**GIVEN DATA:**
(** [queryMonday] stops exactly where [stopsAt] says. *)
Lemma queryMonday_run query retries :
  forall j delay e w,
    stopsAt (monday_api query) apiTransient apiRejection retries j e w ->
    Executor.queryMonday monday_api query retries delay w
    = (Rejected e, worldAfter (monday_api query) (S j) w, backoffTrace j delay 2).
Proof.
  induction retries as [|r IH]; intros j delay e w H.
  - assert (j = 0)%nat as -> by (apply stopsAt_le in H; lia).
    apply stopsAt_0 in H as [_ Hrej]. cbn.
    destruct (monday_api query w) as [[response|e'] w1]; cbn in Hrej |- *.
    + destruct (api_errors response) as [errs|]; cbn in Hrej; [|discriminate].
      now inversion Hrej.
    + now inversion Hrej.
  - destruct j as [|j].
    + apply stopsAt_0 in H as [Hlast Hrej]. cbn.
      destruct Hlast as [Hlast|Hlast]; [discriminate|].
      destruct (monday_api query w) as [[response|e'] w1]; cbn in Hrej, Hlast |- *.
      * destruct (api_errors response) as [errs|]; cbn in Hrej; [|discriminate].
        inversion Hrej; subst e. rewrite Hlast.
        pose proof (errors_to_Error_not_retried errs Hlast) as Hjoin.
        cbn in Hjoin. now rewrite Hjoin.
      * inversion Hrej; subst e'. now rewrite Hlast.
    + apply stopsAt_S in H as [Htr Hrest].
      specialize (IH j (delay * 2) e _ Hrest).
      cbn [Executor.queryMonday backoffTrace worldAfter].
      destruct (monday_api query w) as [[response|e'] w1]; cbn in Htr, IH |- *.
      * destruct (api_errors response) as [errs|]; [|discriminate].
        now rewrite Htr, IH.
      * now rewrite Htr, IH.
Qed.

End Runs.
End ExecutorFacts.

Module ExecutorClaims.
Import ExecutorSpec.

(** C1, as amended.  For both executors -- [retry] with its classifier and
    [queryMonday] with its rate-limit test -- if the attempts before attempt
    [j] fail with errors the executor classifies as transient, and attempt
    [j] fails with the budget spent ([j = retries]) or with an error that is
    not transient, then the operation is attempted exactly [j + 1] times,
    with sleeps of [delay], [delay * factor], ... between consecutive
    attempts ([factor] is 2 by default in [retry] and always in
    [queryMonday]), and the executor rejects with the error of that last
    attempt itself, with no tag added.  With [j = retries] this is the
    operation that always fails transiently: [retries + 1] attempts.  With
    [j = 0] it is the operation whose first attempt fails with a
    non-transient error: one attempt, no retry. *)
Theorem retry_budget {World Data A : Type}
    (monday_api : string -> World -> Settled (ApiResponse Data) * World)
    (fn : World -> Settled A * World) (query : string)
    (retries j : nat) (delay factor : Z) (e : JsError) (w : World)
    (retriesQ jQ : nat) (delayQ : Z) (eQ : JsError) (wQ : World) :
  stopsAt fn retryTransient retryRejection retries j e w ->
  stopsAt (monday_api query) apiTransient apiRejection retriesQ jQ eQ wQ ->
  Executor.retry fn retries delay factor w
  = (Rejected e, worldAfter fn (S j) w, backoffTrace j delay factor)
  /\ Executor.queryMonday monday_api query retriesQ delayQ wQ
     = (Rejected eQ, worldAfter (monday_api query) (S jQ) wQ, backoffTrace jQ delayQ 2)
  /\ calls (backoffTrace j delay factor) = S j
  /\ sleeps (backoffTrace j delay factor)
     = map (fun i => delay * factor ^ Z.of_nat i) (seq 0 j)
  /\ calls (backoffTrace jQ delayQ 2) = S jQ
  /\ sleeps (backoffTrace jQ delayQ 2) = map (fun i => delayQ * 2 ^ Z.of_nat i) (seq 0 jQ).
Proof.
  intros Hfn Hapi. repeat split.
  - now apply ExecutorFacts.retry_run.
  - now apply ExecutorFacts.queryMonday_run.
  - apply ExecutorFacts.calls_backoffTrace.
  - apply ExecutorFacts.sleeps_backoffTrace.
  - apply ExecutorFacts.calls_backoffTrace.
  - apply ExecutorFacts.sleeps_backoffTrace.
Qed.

...

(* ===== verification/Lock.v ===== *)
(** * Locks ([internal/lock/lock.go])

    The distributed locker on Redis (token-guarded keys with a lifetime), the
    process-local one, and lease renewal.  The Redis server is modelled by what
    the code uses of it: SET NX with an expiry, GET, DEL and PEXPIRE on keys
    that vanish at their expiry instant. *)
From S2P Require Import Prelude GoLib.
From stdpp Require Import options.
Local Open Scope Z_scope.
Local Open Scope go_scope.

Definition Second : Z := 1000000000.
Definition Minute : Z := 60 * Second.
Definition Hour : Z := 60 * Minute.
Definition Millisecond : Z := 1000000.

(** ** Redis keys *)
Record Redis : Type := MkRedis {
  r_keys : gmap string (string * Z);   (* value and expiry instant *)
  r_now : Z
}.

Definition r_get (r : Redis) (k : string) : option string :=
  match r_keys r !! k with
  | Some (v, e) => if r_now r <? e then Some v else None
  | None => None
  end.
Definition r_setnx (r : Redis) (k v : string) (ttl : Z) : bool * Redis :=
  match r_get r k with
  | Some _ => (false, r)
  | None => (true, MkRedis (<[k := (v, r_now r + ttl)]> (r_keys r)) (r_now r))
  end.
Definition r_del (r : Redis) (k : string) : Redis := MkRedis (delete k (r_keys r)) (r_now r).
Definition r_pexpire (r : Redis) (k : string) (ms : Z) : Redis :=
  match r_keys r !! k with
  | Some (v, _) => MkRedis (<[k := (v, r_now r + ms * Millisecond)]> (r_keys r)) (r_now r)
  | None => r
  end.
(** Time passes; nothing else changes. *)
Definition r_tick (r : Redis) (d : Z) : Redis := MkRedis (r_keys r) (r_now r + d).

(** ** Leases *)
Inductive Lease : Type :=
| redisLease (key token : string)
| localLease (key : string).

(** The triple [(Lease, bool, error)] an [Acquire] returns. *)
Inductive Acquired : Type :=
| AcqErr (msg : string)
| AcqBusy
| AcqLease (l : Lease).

* * *

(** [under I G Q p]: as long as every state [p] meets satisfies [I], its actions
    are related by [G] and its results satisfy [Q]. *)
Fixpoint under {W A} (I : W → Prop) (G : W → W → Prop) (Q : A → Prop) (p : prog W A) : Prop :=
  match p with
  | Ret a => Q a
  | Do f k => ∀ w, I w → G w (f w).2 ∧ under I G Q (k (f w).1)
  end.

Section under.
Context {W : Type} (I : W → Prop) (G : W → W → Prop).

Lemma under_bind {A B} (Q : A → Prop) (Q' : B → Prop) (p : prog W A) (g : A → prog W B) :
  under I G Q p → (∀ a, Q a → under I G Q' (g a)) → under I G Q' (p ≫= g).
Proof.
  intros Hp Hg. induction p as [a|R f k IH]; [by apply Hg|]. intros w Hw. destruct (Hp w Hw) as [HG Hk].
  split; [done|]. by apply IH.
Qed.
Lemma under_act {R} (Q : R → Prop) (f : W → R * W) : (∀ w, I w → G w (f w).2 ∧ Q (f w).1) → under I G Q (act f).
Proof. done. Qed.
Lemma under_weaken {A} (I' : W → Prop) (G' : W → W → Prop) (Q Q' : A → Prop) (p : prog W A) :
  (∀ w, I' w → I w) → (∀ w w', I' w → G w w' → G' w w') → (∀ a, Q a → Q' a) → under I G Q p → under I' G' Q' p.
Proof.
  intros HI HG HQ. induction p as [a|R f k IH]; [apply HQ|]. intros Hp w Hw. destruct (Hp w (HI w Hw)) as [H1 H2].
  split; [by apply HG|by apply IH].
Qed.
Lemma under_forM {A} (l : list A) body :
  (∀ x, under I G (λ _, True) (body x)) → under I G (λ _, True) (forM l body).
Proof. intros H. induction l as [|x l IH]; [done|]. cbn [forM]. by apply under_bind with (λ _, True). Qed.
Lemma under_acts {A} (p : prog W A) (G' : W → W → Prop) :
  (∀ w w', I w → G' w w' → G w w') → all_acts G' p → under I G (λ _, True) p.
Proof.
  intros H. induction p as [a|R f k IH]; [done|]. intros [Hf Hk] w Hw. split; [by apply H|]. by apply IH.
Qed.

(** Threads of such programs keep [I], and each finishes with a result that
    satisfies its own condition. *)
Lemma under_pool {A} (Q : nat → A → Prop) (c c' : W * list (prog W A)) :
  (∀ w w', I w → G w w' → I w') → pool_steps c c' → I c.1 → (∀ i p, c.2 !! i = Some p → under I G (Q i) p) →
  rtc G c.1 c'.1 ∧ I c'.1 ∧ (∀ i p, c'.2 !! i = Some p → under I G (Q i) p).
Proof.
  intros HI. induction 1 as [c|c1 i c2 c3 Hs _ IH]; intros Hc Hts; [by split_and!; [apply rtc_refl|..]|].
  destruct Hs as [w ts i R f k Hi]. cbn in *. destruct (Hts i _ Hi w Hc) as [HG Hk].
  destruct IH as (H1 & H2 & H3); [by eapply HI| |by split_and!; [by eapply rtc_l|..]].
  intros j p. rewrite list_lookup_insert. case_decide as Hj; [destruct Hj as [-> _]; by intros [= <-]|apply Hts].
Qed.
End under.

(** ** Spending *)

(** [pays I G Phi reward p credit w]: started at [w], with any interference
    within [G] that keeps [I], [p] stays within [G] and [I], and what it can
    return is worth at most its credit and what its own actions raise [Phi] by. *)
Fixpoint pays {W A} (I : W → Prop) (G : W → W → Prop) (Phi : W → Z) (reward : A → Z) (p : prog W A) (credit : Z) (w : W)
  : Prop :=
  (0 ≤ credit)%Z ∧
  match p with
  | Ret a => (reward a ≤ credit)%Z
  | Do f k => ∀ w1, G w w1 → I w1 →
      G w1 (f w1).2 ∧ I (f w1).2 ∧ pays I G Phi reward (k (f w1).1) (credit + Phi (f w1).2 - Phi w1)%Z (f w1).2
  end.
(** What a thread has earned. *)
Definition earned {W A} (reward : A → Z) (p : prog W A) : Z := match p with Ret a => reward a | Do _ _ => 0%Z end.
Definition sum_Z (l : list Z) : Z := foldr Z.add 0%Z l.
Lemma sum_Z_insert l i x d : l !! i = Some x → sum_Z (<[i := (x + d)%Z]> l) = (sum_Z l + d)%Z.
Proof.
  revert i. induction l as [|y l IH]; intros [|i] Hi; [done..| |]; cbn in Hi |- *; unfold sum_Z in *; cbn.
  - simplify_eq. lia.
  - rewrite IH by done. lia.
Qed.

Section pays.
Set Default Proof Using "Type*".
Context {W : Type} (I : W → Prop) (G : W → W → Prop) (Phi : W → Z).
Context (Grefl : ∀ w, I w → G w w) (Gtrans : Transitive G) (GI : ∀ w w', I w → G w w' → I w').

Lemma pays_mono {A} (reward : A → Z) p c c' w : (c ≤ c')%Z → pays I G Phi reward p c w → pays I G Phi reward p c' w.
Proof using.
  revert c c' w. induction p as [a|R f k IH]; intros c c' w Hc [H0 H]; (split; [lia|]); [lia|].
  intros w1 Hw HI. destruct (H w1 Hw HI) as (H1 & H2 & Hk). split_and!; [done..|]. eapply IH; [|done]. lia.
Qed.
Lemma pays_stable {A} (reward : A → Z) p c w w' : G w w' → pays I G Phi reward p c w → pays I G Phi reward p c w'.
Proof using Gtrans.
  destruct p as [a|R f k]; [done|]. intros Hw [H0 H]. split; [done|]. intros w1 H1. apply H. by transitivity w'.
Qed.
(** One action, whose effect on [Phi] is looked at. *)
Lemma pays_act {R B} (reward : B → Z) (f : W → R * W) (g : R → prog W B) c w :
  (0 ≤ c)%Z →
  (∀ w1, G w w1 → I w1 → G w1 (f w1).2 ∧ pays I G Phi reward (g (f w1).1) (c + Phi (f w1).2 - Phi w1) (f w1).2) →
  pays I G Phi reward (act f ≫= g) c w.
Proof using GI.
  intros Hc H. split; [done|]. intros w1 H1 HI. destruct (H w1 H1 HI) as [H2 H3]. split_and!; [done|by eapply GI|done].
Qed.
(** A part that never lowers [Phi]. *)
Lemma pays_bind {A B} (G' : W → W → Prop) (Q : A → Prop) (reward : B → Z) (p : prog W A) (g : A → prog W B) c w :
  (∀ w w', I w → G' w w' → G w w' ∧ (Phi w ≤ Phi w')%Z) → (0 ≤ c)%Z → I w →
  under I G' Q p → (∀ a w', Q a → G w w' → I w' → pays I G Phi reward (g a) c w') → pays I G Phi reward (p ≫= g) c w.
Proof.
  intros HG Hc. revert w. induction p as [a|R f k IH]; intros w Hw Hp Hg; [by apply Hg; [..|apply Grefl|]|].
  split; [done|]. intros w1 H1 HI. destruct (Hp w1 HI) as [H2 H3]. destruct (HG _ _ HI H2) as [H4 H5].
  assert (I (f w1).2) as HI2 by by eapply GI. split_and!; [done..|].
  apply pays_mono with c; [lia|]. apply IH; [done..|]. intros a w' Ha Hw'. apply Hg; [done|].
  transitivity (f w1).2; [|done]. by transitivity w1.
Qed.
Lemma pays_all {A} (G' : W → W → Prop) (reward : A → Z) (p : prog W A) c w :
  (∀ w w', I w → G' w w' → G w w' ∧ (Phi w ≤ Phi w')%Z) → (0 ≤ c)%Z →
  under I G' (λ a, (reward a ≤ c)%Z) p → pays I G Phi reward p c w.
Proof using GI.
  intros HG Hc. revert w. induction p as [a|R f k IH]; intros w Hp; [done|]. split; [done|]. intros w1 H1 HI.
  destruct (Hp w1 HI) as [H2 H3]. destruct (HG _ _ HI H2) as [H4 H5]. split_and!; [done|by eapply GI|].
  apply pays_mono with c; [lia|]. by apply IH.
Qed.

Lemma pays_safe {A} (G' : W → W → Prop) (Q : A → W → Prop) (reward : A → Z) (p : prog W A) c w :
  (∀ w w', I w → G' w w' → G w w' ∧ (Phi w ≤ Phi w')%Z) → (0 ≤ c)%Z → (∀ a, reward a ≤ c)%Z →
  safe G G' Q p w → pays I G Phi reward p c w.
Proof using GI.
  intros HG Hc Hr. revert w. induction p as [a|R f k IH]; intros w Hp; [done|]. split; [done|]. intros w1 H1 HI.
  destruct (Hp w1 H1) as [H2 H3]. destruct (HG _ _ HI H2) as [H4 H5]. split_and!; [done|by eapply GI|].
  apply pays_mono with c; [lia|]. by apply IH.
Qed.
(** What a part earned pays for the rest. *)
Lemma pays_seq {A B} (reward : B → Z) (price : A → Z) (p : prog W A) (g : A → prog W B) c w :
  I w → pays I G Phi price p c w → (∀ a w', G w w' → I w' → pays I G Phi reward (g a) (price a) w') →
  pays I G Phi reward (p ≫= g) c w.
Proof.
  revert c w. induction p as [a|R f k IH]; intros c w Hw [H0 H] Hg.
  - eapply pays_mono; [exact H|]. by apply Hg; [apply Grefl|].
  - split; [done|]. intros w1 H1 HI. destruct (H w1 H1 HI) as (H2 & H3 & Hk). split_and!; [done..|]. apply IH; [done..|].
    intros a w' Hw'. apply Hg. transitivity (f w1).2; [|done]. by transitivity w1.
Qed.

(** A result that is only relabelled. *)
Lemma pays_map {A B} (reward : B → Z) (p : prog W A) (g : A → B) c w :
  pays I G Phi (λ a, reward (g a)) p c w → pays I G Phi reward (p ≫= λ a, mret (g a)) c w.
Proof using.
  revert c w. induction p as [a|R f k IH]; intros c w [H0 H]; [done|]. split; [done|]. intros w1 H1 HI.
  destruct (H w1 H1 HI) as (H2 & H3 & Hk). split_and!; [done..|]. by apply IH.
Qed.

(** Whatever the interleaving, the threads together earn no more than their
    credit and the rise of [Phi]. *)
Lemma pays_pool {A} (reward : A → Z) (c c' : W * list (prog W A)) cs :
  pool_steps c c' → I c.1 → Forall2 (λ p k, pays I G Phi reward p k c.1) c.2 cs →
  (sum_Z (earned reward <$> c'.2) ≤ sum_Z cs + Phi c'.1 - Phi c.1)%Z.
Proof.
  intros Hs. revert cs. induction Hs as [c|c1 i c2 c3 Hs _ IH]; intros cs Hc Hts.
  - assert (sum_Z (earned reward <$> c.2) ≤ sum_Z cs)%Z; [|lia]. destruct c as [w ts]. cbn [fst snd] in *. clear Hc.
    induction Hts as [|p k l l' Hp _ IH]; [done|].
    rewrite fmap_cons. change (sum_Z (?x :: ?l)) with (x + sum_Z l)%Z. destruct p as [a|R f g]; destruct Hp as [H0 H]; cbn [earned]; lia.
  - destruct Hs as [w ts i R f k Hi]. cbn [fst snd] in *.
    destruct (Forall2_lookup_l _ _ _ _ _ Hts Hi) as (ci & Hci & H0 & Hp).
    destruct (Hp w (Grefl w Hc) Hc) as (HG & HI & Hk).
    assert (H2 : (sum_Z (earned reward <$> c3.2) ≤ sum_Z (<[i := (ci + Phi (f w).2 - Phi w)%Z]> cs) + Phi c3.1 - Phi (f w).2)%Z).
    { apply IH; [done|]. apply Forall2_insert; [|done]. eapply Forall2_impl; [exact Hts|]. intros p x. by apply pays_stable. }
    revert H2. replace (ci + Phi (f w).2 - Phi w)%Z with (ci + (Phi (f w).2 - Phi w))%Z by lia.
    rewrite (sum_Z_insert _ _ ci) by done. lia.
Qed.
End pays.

**TASK INSTRUCTIONS:** Which lines in the entries above contain "Grefl"? Pull each of them out.

**THE COMPLETED TASK:**
Context (Grefl : ∀ w, I w → G w w) (Gtrans : Transitive G) (GI : ∀ w w', I w → G w w' → I w').
  intros HG Hc. revert w. induction p as [a|R f k IH]; intros w Hw Hp Hg; [by apply Hg; [..|apply Grefl|]|].
  - eapply pays_mono; [exact H|]. by apply Hg; [apply Grefl|].
    destruct (Hp w (Grefl w Hc) Hc) as (HG & HI & Hk).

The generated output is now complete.